Linked to the future of work is the future of education. Rising costs for attending university or college and the maturity of online learning technologies are making a lot of people ask if attending university is the future or if there is a better path. This marketing changes needed for 2021 argues that we need to focus on skills rather than pure academic qualifications.
Certainly Google agrees (many others are planning to follow) with their new certification program offering practical training leading to roles with starting salaries of over $70k. The first 10k places are free (US residents only) but even after that the cost will be $49 a month. It’s backed by over 50 other large employers and Google says they will treat it as the equivalent of a degree. Wow! Compare that to $250k of college debt and it’s easy to predict a devastating swing away from the traditional education route. The question is how will traditional institutions fight back?
The great (un)bundle.
There are apparently only two ways to make money in business – bundling and unbundling. This came from an original Harvard Business Review Article from way back in 2014 but as Ben Thomson explains in detail, nothing has changed and in fact this is core to most tech companies’ business model. Certainly the recent announcement of Apple One shows that the world’s most valuable company is going all in on the bundle concept. They are more right than wrong.
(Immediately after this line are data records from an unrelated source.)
Lemma for_each_ends {A S : Type} e (body : A -> S -> M S) (xs : list A) :
  (forall x s, In x xs -> ends_or_raises e (body x s)) ->
  forall s, ends_or_raises e (for_each xs body s).
Proof.
  induction xs as [|x xs IH]; intros H s; cbn [for_each].
  - apply ends_ret.
  - apply ends_bind; [apply H; now left|].
    intros s'. apply IH. intros y s2 Hy. apply H. now right.
Qed.

(** A loop raises as soon as one of its turns does in every state. *)
Lemma for_each_raises {A S : Type} e (body : A -> S -> M S) (xs : list A) x0 :
  (forall x s, In x xs -> ends_or_raises e (body x s)) ->
  In x0 xs -> (forall s, always_raises e (body x0 s)) ->
  forall s, always_raises e (for_each xs body s).
Proof.
  induction xs as [|x xs IH]; intros H Hin H0 s; [destruct Hin|].
  cbn [for_each]. destruct Hin as [->|Hin].
  - apply raises_bind, H0.
  - apply raises_after; [apply H; now left|].
    intros s'. apply IH; auto. intros y s2 Hy. apply H. now right.
Qed.

Lemma texts_or_not {F : Type} (words : list (Word.t F)) :
  Forall has_text words \/ Exists (fun w => Word.txt w = None) words.
Proof.
  induction words as [|x l [IH|IH]].
  - left. constructor.
  - destruct (Word.txt x) eqn:E.
    + left. constructor; [unfold has_text; congruence|exact IH].
    + right. now constructor.
  - right. now constructor 2.
Qed.

Section CutShort.
Context {F : Type} {num : Num F}.
Variable doc : Doc F.

Lemma process_rect_ends out_root raw_root pidx xref series_hint
    (words : list (Word.t F)) pix rect c :
  ends_or_raises AttributeError
    (process_rect doc out_root raw_root pidx xref series_hint words pix
                  rect c).
Proof.
  intros w. unfold process_rect.
  destruct (is_square_swatch pix); cbn [negb]; [|apply ends_ret].
  destruct (texts_or_not words) as [Ht|Hn].
  - destruct (nearest_color_label_total words rect (colors_for series_hint)
                Ht) as [g Eg].
    unfold bind at 1. unfold lift. rewrite Eg.
    destruct (both_set series_hint g) as [[s g']|];
      unfold bind, ensure_dir, ret, save_pixmap, pix_save;
      cbn [dirs files stdout decodes];
      (eexists _, _; split; [reflexivity|]; split;
       [split; [reflexivity|eexists; reflexivity]
       |right; eexists; reflexivity]).
  - rewrite (nearest_color_label_raises words rect _ Hn).
    exists (Raise AttributeError), w. split; [reflexivity|].
    split; [apply silent_refl|now left].
Qed.

Lemma process_rect_raises out_root raw_root pidx xref series_hint
    (words : list (Word.t F)) pix rect c :
  is_square_swatch pix = true ->
  Exists (fun w => Word.txt w = None) words ->
  always_raises AttributeError
    (process_rect doc out_root raw_root pidx xref series_hint words pix
                  rect c).
Proof.
  intros Hs Hn w. unfold process_rect. rewrite Hs. cbn [negb].
  rewrite (nearest_color_label_raises words rect _ Hn).
  exists w. split; [reflexivity|apply silent_refl].
Qed.

Lemma decode_ends xref : ends_or_raises AttributeError (decode doc xref).
Proof.
  intros w. unfold decode. eexists _, _. split; [reflexivity|].
  split; [|right; eexists; reflexivity].
  split; [reflexivity|]. exists []. cbn. now rewrite app_nil_r.
Qed.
VR + iPhone = the future of cinema?
A VR app, an iPhone and an imagination are now all that’s needed to make a blockbuster film.
“The future is already here, it is just unevenly distributed” is the now famous 2003 quote from author William Gibson (Neuromancer) and one that I agree with 100%. The problem is not generally the innovation itself, it’s the refinement of that innovation and the problem of scale, the lack of a working ecosystem and insufficient democratisation of knowledge that is usually why there is a delay between the possible and actual.
So for years I’ve been hearing about VR, about the future of film, about the visual power of the iPhone but wow now we can see it coming together! To see how, check out the new VR film app Diorama and then take a look at what Steven Soderberg has created on an iPhone for his new Netflix release High Flying Bird.